Data for processing:
-----
Definition is_access_save (t : AccessTask) : bool := match t with AtSave => true | AtLoad => false end.
Definition saves (s : AccessModal) : nat := length (filter_where is_access_save (am_tasks s)).

(** The answers of a run are answers of the requests they come to. *)
Definition access_answers (e : AccessEvent) (s : AccessModal) : Prop :=
  match e with AmSettles i r => match am_tasks s !! i, r with Some AtLoad, ArUser _ | Some AtSave, ArUsers _ => False | _, _ => True end | _ => True end.

Definition save_flag (s : AccessModal) : nat := match am_saving s with Some _ => 1 | None => 0 end.

Lemma access_step_saves companyId site e s : access_answers e s → saves s = save_flag s → saves (access_step companyId site e s).1 = save_flag (access_step companyId site e s).1.
Proof.
  unfold saves, save_flag. intros He H. destruct e as [id|i r]; simpl in *.
  - destruct (am_saving s) eqn:Es; simpl; [by rewrite Es|]. destruct (find_where _ _); simpl; [|by rewrite Es].
    destruct (_ && _ && _); simpl; [|by rewrite Es]. rewrite length_filter_snoc. simpl. lia.
  - destruct (am_tasks s !! i) as [t|] eqn:Et; [|done]. pose proof (length_filter_delete is_access_save _ _ _ Et) as Hd.
    destruct t, r; try done; simpl in *; destruct (am_saving s); lia.
Qed.

Definition access_run (companyId : option string) (site : string) (es : list AccessEvent) (s : AccessModal) : AccessModal :=
  foldl (λ s e, (access_step companyId site e s).1) s es.
Fixpoint run_answers (companyId : option string) (site : string) (es : list AccessEvent) (s : AccessModal) : Prop :=
  match es with [] => True | e :: es' => access_answers e s ∧ run_answers companyId site es' (access_step companyId site e s).1 end.

Lemma access_run_saves companyId site es s : run_answers companyId site es s → saves s = save_flag s →
  saves (access_run companyId site es s) = save_flag (access_run companyId site es s).
Proof.
  revert s. induction es as [|e es IH]; intros s Hes Hs; [done|]. destruct Hes as [He Hes]. simpl. apply IH; [done|]. by apply access_step_saves.
Qed.

Lemma elem_of_toggled site l x : x ∈ toggled site l ↔ (if decide (x = site) then site ∉ l else x ∈ l).
Proof.
  unfold toggled. destruct (includes site l) eqn:E; [apply bool_decide_eq_true in E|apply bool_decide_eq_false in E].
  - rewrite elem_of_filter_where, negb_true_iff, String.eqb_neq. destruct (decide (x = site)) as [->|]; tauto.
  - rewrite elem_of_app, list_elem_of_singleton. destruct (decide (x = site)) as [->|]; tauto.
Qed.
(* ===== verification/SearchPage.v ===== *)
(** * The search page

    [app/search/page.tsx] over the store of [stores/search-store.ts] and the mutation of
    [hooks/useSearch.ts]: the query and its filters, the request, the results and the
    preview, and the searches saved in the browser.  A search is a task that its answer
    resumes; tasks settle in any order. *)

From S2P Require Import Prelude Types Http IronsightApi AdminConsole EventsPanel Investigation JsonText SiteServer SiteConfig Hooks SearchServer.
From stdpp Require Import pretty.
From Stdlib Require Import Ascii QArith.
Import Stores.
#[local] Open Scope string_scope.
#[local] Open Scope Z_scope.

(** ** Filters and the request *)

(** The keys of [violationTypes], in their order. *)
Definition VIOLATION_TYPES : list string := ["no_hard_hat"; "no_harness"; "zone_breach"; "no_hi_vis"; "vehicle_hazard"].

Definition violationTypes (f : Filters) : list (string * bool) := (λ k, (k, includes k (fl_violation_types f))) <$> VIOLATION_TYPES.
Definition activeViolations (f : Filters) : list string := fst <$> filter_where snd (violationTypes f).

Definition only_types (l : list string) : PartialFilters := mkPartial (Some l) None None None None None.
Definition only_sites (l : list string) : PartialFilters := mkPartial None (Some l) None None None None.
Definition only_range (r : option Range) : PartialFilters := mkPartial None None (Some r) None None None.
Definition only_min (c : option Q) : PartialFilters := mkPartial None None None (Some c) None None.
Definition only_hours (r : option Range) : PartialFilters := mkPartial None None None None (Some r) None.
Definition only_model (m : string) : PartialFilters := mkPartial None None None None None (Some m).

Definition toggleViolation (type : string) (f : Filters) : PartialFilters :=
  only_types (if includes type (fl_violation_types f)
              then filter_where (λ t, negb (String.eqb t type)) (fl_violation_types f) else (fl_violation_types f ++ [type])%list).

Definition range_json (r : Range) : json := JObj [("start", JStr (rg_start r)); ("end", JStr (rg_end r))].
Definition strs_json (l : list string) : json := JArr (JStr <$> l).

(** [r?.start || r?.end ? r : undefined] *)
Definition used_range (r : option Range) : option Range :=
  match r with Some x => if truthy_str (rg_start x) || truthy_str (rg_end x) then Some x else None | None => None end.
-----
Exercise prompt:
Reproduce exactly the entries above, limited to the lines from the one with "From stdpp Require Import pretty." through the one with "Definition strs_json (l", both included.

Problem solution:
From stdpp Require Import pretty.
From Stdlib Require Import Ascii QArith.
Import Stores.
#[local] Open Scope string_scope.
#[local] Open Scope Z_scope.

(** ** Filters and the request *)

(** The keys of [violationTypes], in their order. *)
Definition VIOLATION_TYPES : list string := ["no_hard_hat"; "no_harness"; "zone_breach"; "no_hi_vis"; "vehicle_hazard"].

Definition violationTypes (f : Filters) : list (string * bool) := (λ k, (k, includes k (fl_violation_types f))) <$> VIOLATION_TYPES.
Definition activeViolations (f : Filters) : list string := fst <$> filter_where snd (violationTypes f).

Definition only_types (l : list string) : PartialFilters := mkPartial (Some l) None None None None None.
Definition only_sites (l : list string) : PartialFilters := mkPartial None (Some l) None None None None.
Definition only_range (r : option Range) : PartialFilters := mkPartial None None (Some r) None None None.
Definition only_min (c : option Q) : PartialFilters := mkPartial None None None (Some c) None None.
Definition only_hours (r : option Range) : PartialFilters := mkPartial None None None None (Some r) None.
Definition only_model (m : string) : PartialFilters := mkPartial None None None None None (Some m).

Definition toggleViolation (type : string) (f : Filters) : PartialFilters :=
  only_types (if includes type (fl_violation_types f)
              then filter_where (λ t, negb (String.eqb t type)) (fl_violation_types f) else (fl_violation_types f ++ [type])%list).

Definition range_json (r : Range) : json := JObj [("start", JStr (rg_start r)); ("end", JStr (rg_end r))].
Definition strs_json (l : list string) : json := JArr (JStr <$> l).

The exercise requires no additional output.